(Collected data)
---*---

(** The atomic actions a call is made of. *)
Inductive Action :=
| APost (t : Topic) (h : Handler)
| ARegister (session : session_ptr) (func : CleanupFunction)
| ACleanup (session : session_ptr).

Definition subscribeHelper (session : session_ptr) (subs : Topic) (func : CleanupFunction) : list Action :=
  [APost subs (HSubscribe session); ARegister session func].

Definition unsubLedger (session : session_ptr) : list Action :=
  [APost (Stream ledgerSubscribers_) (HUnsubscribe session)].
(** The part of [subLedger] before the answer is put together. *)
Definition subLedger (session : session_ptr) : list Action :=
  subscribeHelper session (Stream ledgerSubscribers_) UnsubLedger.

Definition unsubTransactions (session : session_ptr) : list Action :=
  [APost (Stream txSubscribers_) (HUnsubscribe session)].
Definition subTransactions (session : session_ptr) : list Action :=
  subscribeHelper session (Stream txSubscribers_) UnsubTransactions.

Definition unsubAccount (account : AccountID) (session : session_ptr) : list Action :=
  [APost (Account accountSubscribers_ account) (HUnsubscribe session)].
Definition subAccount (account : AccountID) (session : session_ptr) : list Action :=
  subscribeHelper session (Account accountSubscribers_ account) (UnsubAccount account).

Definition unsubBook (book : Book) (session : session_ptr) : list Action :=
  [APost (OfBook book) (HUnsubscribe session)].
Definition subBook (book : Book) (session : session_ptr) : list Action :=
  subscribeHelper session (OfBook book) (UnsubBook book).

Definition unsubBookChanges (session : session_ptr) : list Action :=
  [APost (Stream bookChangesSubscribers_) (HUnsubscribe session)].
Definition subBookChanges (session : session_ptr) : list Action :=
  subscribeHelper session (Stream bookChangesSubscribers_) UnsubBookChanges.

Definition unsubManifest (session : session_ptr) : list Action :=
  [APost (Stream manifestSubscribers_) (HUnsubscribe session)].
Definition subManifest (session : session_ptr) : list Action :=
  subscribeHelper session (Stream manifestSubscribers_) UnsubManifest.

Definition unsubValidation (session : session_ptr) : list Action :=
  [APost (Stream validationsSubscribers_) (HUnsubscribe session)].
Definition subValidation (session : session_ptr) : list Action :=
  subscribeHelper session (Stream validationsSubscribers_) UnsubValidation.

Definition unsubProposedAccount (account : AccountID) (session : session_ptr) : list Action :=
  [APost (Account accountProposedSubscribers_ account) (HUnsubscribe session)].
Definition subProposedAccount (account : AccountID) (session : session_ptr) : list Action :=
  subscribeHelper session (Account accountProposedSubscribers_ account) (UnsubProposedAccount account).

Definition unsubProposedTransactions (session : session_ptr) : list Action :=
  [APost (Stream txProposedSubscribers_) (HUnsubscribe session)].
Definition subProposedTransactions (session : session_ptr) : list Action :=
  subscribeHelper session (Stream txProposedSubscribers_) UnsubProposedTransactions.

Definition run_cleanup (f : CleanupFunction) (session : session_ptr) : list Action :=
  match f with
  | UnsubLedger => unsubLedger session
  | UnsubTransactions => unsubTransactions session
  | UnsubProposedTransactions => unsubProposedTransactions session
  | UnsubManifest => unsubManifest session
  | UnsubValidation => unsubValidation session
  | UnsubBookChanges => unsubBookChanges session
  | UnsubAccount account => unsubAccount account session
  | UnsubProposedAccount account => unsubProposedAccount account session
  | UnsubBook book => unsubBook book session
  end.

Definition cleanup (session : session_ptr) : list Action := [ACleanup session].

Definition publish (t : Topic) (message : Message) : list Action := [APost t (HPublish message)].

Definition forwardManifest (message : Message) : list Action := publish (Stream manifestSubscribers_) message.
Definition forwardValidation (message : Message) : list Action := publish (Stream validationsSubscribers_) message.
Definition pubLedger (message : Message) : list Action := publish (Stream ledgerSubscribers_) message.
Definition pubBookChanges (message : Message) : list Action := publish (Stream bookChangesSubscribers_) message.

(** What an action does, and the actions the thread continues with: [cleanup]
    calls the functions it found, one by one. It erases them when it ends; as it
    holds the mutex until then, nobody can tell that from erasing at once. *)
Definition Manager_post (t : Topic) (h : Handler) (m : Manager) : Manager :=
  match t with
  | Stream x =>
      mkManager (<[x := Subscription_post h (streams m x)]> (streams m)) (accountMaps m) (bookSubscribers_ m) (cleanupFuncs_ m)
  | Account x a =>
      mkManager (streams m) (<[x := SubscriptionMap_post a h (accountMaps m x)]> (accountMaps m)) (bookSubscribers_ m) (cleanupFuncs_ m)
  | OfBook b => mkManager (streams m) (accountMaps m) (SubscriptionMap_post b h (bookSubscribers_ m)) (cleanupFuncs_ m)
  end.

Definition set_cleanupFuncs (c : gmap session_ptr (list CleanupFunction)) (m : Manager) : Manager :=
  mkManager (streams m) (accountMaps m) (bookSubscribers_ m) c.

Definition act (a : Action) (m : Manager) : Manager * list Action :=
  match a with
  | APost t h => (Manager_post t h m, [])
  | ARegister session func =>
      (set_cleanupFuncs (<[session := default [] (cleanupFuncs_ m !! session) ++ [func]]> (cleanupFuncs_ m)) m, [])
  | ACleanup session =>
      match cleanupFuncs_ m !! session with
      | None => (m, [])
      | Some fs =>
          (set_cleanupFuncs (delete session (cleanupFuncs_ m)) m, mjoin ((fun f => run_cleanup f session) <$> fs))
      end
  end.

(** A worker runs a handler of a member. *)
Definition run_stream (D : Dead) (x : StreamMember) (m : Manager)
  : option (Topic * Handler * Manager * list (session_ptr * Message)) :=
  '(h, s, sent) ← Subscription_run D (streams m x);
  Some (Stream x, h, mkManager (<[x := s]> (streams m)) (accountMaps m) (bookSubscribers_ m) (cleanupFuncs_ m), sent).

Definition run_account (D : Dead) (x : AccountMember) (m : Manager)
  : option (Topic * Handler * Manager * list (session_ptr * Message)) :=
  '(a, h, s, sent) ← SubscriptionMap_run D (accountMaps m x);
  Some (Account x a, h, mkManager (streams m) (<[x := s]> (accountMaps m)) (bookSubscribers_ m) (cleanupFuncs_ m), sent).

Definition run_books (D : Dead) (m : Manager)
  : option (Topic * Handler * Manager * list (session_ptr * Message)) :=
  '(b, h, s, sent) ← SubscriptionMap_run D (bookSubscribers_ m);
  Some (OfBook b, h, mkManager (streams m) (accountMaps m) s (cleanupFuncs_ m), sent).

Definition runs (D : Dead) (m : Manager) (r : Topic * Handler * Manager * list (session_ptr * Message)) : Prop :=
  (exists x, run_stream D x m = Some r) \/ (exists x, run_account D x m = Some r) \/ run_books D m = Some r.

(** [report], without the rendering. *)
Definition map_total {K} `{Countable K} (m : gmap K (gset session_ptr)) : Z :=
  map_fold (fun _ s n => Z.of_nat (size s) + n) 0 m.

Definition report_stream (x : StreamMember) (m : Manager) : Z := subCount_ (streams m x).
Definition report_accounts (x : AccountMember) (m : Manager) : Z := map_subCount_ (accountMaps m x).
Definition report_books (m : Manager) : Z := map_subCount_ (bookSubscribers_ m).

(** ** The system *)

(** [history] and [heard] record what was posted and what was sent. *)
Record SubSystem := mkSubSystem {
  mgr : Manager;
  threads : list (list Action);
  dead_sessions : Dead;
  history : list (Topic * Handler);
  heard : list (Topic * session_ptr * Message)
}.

---*---

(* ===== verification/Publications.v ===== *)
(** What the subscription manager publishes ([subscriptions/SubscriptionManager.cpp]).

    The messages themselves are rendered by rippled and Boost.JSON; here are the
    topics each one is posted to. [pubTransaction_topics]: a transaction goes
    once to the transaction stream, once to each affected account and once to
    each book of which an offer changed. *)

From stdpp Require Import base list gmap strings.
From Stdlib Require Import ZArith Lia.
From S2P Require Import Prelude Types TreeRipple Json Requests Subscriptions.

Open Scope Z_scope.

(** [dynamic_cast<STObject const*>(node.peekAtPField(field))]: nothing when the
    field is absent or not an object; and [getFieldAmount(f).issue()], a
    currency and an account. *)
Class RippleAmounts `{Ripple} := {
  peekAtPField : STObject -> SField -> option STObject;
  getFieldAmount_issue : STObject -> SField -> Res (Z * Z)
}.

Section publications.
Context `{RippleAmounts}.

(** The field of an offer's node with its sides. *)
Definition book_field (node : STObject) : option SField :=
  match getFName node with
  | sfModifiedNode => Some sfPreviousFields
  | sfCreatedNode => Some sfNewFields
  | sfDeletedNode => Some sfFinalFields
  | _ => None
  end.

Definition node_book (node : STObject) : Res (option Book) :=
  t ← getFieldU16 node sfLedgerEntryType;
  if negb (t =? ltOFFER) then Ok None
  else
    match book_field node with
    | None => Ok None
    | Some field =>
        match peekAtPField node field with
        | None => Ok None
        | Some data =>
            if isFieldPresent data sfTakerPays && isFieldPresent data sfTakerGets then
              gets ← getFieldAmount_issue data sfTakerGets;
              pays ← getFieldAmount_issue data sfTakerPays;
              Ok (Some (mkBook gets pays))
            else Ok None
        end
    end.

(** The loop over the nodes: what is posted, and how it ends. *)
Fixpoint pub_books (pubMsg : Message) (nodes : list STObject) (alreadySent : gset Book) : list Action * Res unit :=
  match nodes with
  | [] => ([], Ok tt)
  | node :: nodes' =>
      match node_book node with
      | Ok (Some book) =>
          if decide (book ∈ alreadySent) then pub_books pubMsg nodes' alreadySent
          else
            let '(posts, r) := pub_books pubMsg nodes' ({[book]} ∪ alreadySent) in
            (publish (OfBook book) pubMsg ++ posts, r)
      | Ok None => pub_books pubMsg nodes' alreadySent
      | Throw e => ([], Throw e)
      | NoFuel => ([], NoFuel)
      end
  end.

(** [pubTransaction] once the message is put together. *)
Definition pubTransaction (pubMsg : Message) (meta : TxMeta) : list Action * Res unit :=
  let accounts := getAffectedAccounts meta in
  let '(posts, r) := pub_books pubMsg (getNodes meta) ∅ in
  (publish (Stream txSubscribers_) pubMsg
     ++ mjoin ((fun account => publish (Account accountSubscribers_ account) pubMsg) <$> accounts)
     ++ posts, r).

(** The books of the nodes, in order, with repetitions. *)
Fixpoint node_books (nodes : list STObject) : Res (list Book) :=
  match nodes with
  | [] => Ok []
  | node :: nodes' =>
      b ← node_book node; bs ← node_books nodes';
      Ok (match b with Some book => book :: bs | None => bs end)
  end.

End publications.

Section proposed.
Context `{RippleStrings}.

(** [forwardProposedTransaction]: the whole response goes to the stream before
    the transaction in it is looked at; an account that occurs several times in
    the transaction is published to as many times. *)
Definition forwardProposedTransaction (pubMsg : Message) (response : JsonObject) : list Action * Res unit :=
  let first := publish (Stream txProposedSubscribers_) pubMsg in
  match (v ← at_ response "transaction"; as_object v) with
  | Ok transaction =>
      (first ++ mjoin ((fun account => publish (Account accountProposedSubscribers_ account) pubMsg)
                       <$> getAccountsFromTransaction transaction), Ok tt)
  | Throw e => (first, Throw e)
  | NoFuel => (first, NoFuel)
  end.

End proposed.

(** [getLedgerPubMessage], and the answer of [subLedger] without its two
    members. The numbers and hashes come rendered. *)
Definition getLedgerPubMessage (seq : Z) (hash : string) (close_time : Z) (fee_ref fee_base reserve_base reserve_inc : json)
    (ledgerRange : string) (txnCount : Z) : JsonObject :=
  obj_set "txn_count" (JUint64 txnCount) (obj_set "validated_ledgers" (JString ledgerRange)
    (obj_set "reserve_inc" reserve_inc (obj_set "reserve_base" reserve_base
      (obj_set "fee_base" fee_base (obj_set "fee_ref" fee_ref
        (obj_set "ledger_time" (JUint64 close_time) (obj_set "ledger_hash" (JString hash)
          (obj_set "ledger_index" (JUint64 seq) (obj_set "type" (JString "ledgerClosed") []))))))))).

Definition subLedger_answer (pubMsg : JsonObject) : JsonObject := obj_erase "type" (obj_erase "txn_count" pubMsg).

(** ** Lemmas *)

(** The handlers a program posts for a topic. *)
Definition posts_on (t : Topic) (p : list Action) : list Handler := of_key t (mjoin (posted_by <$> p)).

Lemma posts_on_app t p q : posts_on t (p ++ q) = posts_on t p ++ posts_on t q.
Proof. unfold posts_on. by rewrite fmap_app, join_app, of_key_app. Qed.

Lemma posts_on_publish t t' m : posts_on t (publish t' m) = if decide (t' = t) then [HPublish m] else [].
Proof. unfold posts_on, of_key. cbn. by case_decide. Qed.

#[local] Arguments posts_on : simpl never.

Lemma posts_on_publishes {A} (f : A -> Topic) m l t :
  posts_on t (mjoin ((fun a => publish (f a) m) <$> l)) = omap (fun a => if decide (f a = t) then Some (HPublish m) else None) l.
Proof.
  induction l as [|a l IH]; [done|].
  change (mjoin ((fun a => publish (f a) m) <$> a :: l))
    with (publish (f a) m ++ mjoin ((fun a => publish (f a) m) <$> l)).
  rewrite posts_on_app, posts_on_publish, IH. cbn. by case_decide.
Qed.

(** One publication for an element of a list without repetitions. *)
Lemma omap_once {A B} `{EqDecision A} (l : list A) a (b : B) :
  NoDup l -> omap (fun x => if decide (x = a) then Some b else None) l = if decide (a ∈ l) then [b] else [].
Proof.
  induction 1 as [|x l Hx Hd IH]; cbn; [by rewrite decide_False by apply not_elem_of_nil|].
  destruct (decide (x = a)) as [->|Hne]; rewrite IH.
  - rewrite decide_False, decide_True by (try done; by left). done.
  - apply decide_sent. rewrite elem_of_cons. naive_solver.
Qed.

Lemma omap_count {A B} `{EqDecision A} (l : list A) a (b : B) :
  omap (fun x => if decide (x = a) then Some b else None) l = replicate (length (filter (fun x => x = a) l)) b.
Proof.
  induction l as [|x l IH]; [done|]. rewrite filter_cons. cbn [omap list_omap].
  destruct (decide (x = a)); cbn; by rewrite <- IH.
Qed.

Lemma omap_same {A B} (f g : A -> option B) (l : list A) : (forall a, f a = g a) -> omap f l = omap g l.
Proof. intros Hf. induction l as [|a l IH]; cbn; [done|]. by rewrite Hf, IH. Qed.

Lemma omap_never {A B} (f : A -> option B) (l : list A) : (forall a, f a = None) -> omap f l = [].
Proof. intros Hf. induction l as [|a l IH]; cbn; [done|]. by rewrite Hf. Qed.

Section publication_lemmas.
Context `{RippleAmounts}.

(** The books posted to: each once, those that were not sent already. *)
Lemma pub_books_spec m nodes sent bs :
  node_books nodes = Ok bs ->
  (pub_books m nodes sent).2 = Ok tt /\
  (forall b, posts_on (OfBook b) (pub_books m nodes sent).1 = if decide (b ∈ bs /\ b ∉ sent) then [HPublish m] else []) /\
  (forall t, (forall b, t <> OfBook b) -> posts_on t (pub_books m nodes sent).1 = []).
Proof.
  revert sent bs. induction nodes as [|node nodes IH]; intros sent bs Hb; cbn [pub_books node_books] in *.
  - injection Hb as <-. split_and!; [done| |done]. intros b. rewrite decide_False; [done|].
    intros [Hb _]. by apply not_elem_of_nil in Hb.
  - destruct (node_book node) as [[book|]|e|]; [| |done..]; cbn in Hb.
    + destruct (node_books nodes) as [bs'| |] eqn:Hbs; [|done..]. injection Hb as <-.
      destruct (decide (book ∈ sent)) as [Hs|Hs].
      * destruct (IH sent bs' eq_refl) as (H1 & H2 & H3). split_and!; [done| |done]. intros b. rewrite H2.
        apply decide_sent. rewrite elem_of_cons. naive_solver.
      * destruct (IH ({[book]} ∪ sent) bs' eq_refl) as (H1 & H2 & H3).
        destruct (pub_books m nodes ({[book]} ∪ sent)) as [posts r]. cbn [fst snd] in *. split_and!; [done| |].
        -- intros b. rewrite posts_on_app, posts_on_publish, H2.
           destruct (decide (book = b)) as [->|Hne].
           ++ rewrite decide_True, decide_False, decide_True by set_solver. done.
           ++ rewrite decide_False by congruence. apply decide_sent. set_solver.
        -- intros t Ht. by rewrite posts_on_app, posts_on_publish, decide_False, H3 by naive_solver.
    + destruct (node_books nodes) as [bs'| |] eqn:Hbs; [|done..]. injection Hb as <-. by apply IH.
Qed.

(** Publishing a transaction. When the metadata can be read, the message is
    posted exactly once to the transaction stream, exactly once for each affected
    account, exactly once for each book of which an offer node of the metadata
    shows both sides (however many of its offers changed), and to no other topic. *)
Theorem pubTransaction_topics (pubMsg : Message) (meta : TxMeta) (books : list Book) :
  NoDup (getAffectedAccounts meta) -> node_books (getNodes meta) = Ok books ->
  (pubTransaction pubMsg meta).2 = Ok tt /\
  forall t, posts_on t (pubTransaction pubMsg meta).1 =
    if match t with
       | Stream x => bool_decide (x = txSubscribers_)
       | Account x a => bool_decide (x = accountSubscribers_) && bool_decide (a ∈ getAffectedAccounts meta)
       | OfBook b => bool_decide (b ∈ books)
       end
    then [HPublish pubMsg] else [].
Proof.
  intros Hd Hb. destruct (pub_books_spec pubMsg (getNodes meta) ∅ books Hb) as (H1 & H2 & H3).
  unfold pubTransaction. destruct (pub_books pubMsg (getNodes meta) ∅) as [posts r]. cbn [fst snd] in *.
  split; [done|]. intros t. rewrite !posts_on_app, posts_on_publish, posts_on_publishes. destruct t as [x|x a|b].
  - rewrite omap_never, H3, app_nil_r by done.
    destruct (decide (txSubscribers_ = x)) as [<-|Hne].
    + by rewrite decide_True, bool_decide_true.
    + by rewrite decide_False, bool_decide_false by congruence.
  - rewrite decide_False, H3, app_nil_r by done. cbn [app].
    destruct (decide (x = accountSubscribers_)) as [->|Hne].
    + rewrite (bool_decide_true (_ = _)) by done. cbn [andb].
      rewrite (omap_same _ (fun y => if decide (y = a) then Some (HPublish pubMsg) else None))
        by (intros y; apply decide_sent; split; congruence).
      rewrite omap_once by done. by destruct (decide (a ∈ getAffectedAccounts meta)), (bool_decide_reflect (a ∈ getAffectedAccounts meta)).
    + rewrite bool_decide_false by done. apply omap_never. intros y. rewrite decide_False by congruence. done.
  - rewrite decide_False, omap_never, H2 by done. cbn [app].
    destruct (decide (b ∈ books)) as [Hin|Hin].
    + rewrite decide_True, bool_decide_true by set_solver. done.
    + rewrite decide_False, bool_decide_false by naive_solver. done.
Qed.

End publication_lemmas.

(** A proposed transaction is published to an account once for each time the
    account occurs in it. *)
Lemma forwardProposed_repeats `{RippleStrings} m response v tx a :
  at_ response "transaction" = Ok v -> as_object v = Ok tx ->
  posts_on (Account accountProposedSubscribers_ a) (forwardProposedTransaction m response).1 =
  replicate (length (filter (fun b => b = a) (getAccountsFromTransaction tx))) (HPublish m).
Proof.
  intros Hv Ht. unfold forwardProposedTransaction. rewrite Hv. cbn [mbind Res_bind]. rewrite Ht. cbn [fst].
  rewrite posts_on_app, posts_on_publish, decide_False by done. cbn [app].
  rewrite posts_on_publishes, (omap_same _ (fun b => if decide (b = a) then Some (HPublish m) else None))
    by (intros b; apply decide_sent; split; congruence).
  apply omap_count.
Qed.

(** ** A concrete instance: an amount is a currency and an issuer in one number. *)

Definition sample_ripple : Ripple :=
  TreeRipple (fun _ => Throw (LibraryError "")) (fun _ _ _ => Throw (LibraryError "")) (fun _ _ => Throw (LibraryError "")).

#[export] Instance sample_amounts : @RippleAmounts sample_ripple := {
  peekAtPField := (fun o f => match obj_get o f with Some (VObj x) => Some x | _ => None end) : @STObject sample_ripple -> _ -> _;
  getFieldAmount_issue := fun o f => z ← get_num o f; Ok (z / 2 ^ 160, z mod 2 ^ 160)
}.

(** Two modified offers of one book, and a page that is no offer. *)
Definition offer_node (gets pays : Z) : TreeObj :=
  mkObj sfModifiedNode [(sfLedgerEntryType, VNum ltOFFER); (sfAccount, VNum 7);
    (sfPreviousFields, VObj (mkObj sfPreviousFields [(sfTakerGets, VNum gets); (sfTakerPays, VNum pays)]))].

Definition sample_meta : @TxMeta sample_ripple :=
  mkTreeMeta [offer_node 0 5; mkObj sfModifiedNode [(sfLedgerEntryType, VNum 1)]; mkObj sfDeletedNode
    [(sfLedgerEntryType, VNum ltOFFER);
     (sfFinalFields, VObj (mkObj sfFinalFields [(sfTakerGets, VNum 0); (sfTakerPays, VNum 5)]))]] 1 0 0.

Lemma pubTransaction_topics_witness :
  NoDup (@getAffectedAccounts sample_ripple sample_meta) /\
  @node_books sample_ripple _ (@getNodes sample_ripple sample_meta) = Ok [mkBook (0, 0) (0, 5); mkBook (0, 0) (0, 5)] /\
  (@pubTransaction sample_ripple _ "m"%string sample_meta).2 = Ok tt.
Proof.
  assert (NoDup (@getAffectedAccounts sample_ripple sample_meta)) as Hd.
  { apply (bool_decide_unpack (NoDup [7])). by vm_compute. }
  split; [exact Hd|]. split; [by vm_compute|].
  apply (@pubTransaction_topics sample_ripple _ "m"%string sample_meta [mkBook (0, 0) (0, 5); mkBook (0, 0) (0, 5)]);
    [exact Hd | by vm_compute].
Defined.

---*---

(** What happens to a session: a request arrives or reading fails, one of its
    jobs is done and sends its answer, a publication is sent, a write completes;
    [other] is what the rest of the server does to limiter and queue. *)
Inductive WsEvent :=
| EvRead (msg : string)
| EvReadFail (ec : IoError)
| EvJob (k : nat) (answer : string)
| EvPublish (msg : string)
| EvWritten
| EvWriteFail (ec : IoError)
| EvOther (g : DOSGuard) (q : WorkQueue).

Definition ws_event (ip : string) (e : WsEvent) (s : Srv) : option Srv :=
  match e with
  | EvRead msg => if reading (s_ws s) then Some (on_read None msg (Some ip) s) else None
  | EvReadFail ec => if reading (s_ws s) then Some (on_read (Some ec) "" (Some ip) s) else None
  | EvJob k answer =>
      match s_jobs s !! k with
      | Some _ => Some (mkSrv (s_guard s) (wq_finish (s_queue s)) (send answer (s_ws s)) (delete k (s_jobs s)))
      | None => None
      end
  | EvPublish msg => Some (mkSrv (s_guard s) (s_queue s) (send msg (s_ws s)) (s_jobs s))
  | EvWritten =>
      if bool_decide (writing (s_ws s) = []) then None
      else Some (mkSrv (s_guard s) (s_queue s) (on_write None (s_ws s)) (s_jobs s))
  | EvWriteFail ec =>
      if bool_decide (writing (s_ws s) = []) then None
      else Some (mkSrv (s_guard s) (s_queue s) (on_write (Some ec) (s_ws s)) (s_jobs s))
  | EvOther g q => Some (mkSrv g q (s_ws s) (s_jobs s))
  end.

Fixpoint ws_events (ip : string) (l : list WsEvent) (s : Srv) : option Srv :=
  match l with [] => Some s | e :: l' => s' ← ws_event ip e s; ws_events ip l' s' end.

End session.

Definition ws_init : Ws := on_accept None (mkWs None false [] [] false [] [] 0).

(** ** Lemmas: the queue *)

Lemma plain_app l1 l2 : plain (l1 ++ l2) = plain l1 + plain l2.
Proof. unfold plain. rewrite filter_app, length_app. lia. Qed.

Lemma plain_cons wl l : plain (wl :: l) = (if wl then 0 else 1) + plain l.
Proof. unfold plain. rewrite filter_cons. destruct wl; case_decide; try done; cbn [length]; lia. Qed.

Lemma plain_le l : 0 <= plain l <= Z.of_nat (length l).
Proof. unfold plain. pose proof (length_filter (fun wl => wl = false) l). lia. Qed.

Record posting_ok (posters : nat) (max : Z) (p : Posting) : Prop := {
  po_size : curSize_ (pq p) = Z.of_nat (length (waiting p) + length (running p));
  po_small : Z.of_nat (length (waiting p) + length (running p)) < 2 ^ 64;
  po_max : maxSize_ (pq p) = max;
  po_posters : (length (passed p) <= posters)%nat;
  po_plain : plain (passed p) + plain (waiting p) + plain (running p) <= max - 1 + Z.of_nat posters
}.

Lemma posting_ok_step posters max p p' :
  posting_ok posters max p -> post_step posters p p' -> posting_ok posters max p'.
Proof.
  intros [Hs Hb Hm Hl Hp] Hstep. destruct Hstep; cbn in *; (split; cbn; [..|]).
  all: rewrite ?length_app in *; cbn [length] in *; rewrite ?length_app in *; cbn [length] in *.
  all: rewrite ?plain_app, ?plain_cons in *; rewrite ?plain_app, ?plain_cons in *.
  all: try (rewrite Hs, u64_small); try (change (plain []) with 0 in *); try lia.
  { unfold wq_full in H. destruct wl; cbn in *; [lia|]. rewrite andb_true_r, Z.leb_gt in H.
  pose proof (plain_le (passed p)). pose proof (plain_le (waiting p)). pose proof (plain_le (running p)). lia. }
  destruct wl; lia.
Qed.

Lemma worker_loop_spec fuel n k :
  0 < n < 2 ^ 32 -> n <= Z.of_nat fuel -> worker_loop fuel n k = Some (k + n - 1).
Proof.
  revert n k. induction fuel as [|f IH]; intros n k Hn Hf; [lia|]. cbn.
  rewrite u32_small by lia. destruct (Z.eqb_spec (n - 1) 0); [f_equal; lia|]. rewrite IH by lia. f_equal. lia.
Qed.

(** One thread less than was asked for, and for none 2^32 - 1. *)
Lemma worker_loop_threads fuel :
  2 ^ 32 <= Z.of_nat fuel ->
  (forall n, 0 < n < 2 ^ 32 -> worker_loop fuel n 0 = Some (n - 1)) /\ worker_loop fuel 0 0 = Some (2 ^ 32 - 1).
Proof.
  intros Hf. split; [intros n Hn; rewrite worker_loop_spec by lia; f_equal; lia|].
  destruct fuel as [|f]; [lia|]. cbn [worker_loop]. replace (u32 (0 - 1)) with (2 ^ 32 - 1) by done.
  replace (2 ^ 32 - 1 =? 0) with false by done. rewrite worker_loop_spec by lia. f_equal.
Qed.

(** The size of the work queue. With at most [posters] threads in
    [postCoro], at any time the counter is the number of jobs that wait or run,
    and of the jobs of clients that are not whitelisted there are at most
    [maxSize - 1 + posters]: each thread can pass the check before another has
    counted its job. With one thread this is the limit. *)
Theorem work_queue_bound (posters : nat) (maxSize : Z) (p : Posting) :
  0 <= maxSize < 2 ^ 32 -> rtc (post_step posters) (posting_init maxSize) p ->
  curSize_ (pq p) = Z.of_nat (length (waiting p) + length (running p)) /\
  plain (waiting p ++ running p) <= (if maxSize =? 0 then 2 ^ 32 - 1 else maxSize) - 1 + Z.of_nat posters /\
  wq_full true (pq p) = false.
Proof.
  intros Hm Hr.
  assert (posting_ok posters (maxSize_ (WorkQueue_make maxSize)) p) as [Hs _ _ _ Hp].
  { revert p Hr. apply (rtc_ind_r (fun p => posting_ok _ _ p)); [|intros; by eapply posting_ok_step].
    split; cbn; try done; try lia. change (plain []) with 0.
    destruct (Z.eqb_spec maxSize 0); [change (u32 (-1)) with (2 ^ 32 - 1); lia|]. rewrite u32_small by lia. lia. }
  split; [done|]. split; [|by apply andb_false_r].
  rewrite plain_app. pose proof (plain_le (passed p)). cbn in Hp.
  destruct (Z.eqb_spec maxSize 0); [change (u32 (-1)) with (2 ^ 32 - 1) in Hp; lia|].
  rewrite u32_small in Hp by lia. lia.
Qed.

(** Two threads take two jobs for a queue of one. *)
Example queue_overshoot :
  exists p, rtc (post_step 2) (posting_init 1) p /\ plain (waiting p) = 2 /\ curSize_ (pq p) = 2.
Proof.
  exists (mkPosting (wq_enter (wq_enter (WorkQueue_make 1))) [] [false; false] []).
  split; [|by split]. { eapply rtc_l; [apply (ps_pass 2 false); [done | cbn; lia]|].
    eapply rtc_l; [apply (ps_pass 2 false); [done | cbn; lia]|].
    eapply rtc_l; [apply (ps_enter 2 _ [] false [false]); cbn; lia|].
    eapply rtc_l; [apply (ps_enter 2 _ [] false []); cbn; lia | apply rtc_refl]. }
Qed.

---*---

[Goal of the exercise] Among the entries above, copy exactly only the lines starting with the one containing "(** The atomic actions a call is made of. *)" and going through the one containing "subscribeHelper session (Stream txSubscribers_)", both ends included.

[Output of the task]
(** The atomic actions a call is made of. *)
Inductive Action :=
| APost (t : Topic) (h : Handler)
| ARegister (session : session_ptr) (func : CleanupFunction)
| ACleanup (session : session_ptr).

Definition subscribeHelper (session : session_ptr) (subs : Topic) (func : CleanupFunction) : list Action :=
  [APost subs (HSubscribe session); ARegister session func].

Definition unsubLedger (session : session_ptr) : list Action :=
  [APost (Stream ledgerSubscribers_) (HUnsubscribe session)].
(** The part of [subLedger] before the answer is put together. *)
Definition subLedger (session : session_ptr) : list Action :=
  subscribeHelper session (Stream ledgerSubscribers_) UnsubLedger.

Definition unsubTransactions (session : session_ptr) : list Action :=
  [APost (Stream txSubscribers_) (HUnsubscribe session)].
Definition subTransactions (session : session_ptr) : list Action :=
  subscribeHelper session (Stream txSubscribers_) UnsubTransactions.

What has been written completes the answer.